For the group project, you will work in teams of 2 to 4 people to complete a scholarly or creative project that improves our understanding and appreciation of visual rhetoric in a technological age. A major part of the group project will involve the composition and production of visual or design content. You will be asked to keep short, weekly project logs in a group meeting space on the course website following the guidelines provided. During Week 10, your group will be asked to give an oral progress report that employs multimedia as some aspect of the presentation. (Collaborative; 20% of course grade)
Possible Topics
There are more ways to focus your group project than offered here. These are just suggestions that may help you judge what's possible.
- Develop a book project for the Prospects in Visual Rhetoric series. You'd develop a prospectus first, then put together source text, an introduction, and a bibliography.
- Create a virtual museum, exhibit, or demonstration that will teach people about some aspect of visual rhetoric.
- Develop a Drupal-based theme and website/blog on visual rhetoric.
- Develop a print-based book or journal and have it printed, using something like Blurb. The topic can be anything that allows you to put visual rhetoric into play as a critical component (topically or design-wise).
- Create a series of informational posters or other type of display art that promotes a program, event, or idea.
- Develop a new CSS theme for a Drupal site hosted at Purdue (The Writing Instructor, KB Journal, PW Program, any course, or . . .)
- Make a short film on visual rhetoric and publish it to YouTube. Alternatively, you can broaden your topic to any subject, so long as you show alertness to the ambiguity and potential of visual rhetoric.

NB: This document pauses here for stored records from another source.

(** * Snapshotter: a limit-order-book matching engine with epoch reclamation

    A shallow embedding of the Go sources (order records and pool, the
    price level FIFO, the SPSC retirement ring, the epoch registry, the
    red-black price index and the matching engine) together with the
    properties the specification states about them.

    Conventions of the embedding:
    - [uint64] and [int64] values are integers of [Z]; every arithmetic
      operation of the source is followed by its wrap-around ([u64], [i64]).
    - A [*Order] is a [handle] (an address); the Order records live in a
      heap [gmap handle Order].  A record that was never written reads as the
      Go zero value, which is what [new(Order)] allocates.
    - A Go [panic], explicit or raised by the runtime, is a [Panic] result. *)

From stdpp Require Import base option list sorting gmap.
From Stdlib Require Import ZArith Lia.

Local Open Scope Z_scope.

(** ** Machine integers *)

Definition u64 (x : Z) : Z := x mod 2 ^ 64.
Definition i64 (x : Z) : Z := (x + 2 ^ 63) mod 2 ^ 64 - 2 ^ 63.

(** [^uint64(0)] *)
Definition ALL_F : Z := 2 ^ 64 - 1.

(** ** Results of fallible code *)

Inductive Fault : Set :=
| PoolExhausted      (* panic("order pool exhausted") *)
| RetireRingFull     (* panic("retire ring full") *)
| NilDeref           (* runtime: nil pointer dereference *)
| IndexOutOfRange    (* runtime: index out of range *)
| OutOfFuel.         (* a loop of the embedding exceeded its bound *)

Inductive Result (A : Type) : Type :=
| Ok (a : A)
| Panic (f : Fault).
Arguments Ok {A} a.
Arguments Panic {A} f.

#[global] Instance Result_bind : MBind Result := λ A B k m,
  match m with
  | Ok a => k a
  | Panic f => Panic f
  end.
#[global] Instance Result_ret : MRet Result := λ A a, Ok a.

Definition is_panic {A} (r : Result A) : Prop :=
  match r with Ok _ => False | Panic _ => True end.

(** ** order.go: orders and the order pool *)

Inductive OrderStatus : Set := Active | Inactive.
Inductive Side : Set := Bid | Ask.
Inductive OrderType : Set := Limit | Market | IOC | FOK | PostOnly.

#[global] Instance OrderStatus_eq_dec : EqDecision OrderStatus.
Proof. solve_decision. Defined.
#[global] Instance Side_eq_dec : EqDecision Side.
Proof. solve_decision. Defined.
#[global] Instance OrderType_eq_dec : EqDecision OrderType.
Proof. solve_decision. Defined.

(** A non-nil [*Order]. *)
Definition handle : Set := nat.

- Develop a series of lessons or modules for visual rhetoric in composition or professional writing courses.
Steps in the Process
- Topic development and group formation: post a blog message tagged as "Group Project Discussion" in which you toss out a topic/project or two that you might be interested in working on. You can work from the list of possible topics above or create your own to see if others might be interested. Post your message by Thursday, January 24.

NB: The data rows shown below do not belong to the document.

(** The loop [for input_file in input_files]. *)
Fixpoint command_loop (input_files : list InputFile) (output_path : string)
  (output_files : list OutputFile) (w : World)
  : task_result (list OutputFile) * World :=
  match input_files with
  | [] => (Returned output_files, w)
  | input_file :: rest =>
      let input_extension := extension_of input_file in
      if negb (str_in input_extension SUPPORTED_EXTENSIONS) then
        (* the message printed reads input_file['extension'] *)
        match in_extension input_file with
        | None => (Failed (KeyError "extension"), w)
        | Some _ => command_loop rest output_path output_files w
        end
      else
        let '(output_file, w1) :=
          create_output_file w output_path (in_display_name input_file)
            "csv" "csv" in
        let after_mbox :=
          if String.eqb input_extension "mbox"
          then process_mbox input_file output_file output_path output_files w1
          else (Returned output_files, w1) in
        match after_mbox with
        | (Failed e, w2) => (Failed e, w2)
        | (Returned output_files1, w2) =>
            let after_eml :=
              if String.eqb input_extension "eml"
              then process_eml input_file output_file output_path
                     output_files1 w2
              else (Returned output_files1, w2) in
            match after_eml with
            | (Failed e, w3) => (Failed e, w3)
            | (Returned output_files2, w3) =>
                command_loop rest output_path output_files2 w3
            end
        end
  end.

(** [command]: the output files of the task result, or what it raises. *)
Definition command (input_files : list InputFile) (output_path : string)
  (w : World) : task_result (list OutputFile) * World :=
  match command_loop input_files output_path [] w with
  | (Failed e, w') => (Failed e, w')
  | (Returned [], w') => (Failed RuntimeError, w')
  | (Returned output_files, w') => (Returned output_files, w')
  end.

End Task.

(** ** Properties of the worker task *)

Lemma lower_char_idem c :
  PyStrOps.lower_char (PyStrOps.lower_char c) = PyStrOps.lower_char c.
Proof.
  destruct (PyStrOps.is_upper c) eqn:Hu.
  - assert (Hl : PyStrOps.lower_char c = ascii_of_nat (nat_of_ascii c + 32))
      by (unfold PyStrOps.lower_char; rewrite Hu; reflexivity).
    rewrite Hl. unfold PyStrOps.is_upper in Hu.
    apply andb_true_iff in Hu. destruct Hu as [H1 H2].
    apply Nat.leb_le in H1. apply Nat.leb_le in H2.
    unfold PyStrOps.lower_char, PyStrOps.is_upper.
    rewrite nat_ascii_embedding by lia.
    replace (nat_of_ascii c + 32 <=? 90)%nat with false
      by (symmetry; apply Nat.leb_gt; lia).
    rewrite andb_false_r. reflexivity.
  - assert (Hl : PyStrOps.lower_char c = c)
      by (unfold PyStrOps.lower_char; rewrite Hu; reflexivity).
    rewrite !Hl. reflexivity.
Qed.

Lemma lower_idem s : PyStrOps.lower (PyStrOps.lower s) = PyStrOps.lower s.
Proof.
  unfold PyStrOps.lower. induction s as [|c s IH]; simpl; [reflexivity|].
  rewrite lower_char_idem, IH. reflexivity.
Qed.

Lemma str_in_supported x :
  str_in x SUPPORTED_EXTENSIONS = true -> x = "eml" \/ x = "mbox".
Proof.
  unfold str_in, SUPPORTED_EXTENSIONS. cbn [existsb].
  rewrite !orb_true_iff, !String.eqb_eq. intuition discriminate.
Qed.

Section TaskFacts.

Variable bytes_decode : string -> list ascii -> result string.
Variable parsedate_to_datetime : string -> result DateTime.datetime.
Variable message_hash : Message -> string.
Variable mailbox_mbox : string -> result (list Message).
Variable message_from_file : string -> result Message.
Variable str_of_list : list string -> string.

Let loop :=
  command_loop bytes_decode parsedate_to_datetime message_hash mailbox_mbox
    message_from_file str_of_list.
Let run :=
  command bytes_decode parsedate_to_datetime message_hash mailbox_mbox
    message_from_file str_of_list.

(** An input that carries an extension the task does not support. *)
Definition unsupported (input_file : InputFile) : Prop :=
  exists e, in_extension input_file = Some e
            /\ str_in (PyStrOps.lower e) SUPPORTED_EXTENSIONS = false.

Lemma loop_skips skipped : forall rest output_path output_files w,
  Forall unsupported skipped ->
  loop (skipped ++ rest) output_path output_files w
  = loop rest output_path output_files w.
Proof.
  induction skipped as [|i skipped IH]; intros rest out acc w Hall; [reflexivity|].
  inversion Hall as [|? ? (e & He & Hun) Hrest]; subst.
  unfold loop. cbn [app command_loop]. unfold extension_of.
  rewrite He, Hun. cbn [negb]. apply IH, Hrest.
Qed.

(** X15.  Without a supported input the task fails and writes nothing.
    When every input carries an extension other than eml and mbox, in any
    letter case, the task raises its RuntimeError and leaves the output
    directory as it was. *)
Theorem command_no_compatible_input (input_files : list InputFile)
  (output_path : string) (w : World) :
  Forall unsupported input_files ->
  command bytes_decode parsedate_to_datetime message_hash mailbox_mbox
    message_from_file str_of_list input_files output_path w
  = (Failed RuntimeError, w).
Proof.
  intros Hall. unfold command.
  pose proof (loop_skips input_files [] output_path [] w Hall) as H.
  rewrite app_nil_r in H. unfold loop in H. rewrite H. reflexivity.
Qed.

- Meet in your groups during class on Tuesday, January 30 to discuss your project and plan first steps. Every group member should post a short "project log" posting to the Group's Project site. (Categories for tagging your blog posts will be created after the groups and topics have been formed.)
- Week 10: Give an oral progress report to the rest of the class in which you present your topic, describe the work you've completed thus far, and outline remaining steps. Utilize the presentation technologies available in Heav 227.
- Week 15: Complete your project. Give a short presentation to the rest of the class in which you sum up your results.
- Week 16: Submit individually to the instructor your "Peer Collaboration Evaluation Form," which you will see attached to the calendar for Week 15 and below.
Grading
Your grade for this project will be a composite of the project itself, your effective and consistent participation in the collaboration (as indicated in the project logs), and the Peer Collaboration Evaluation Forms.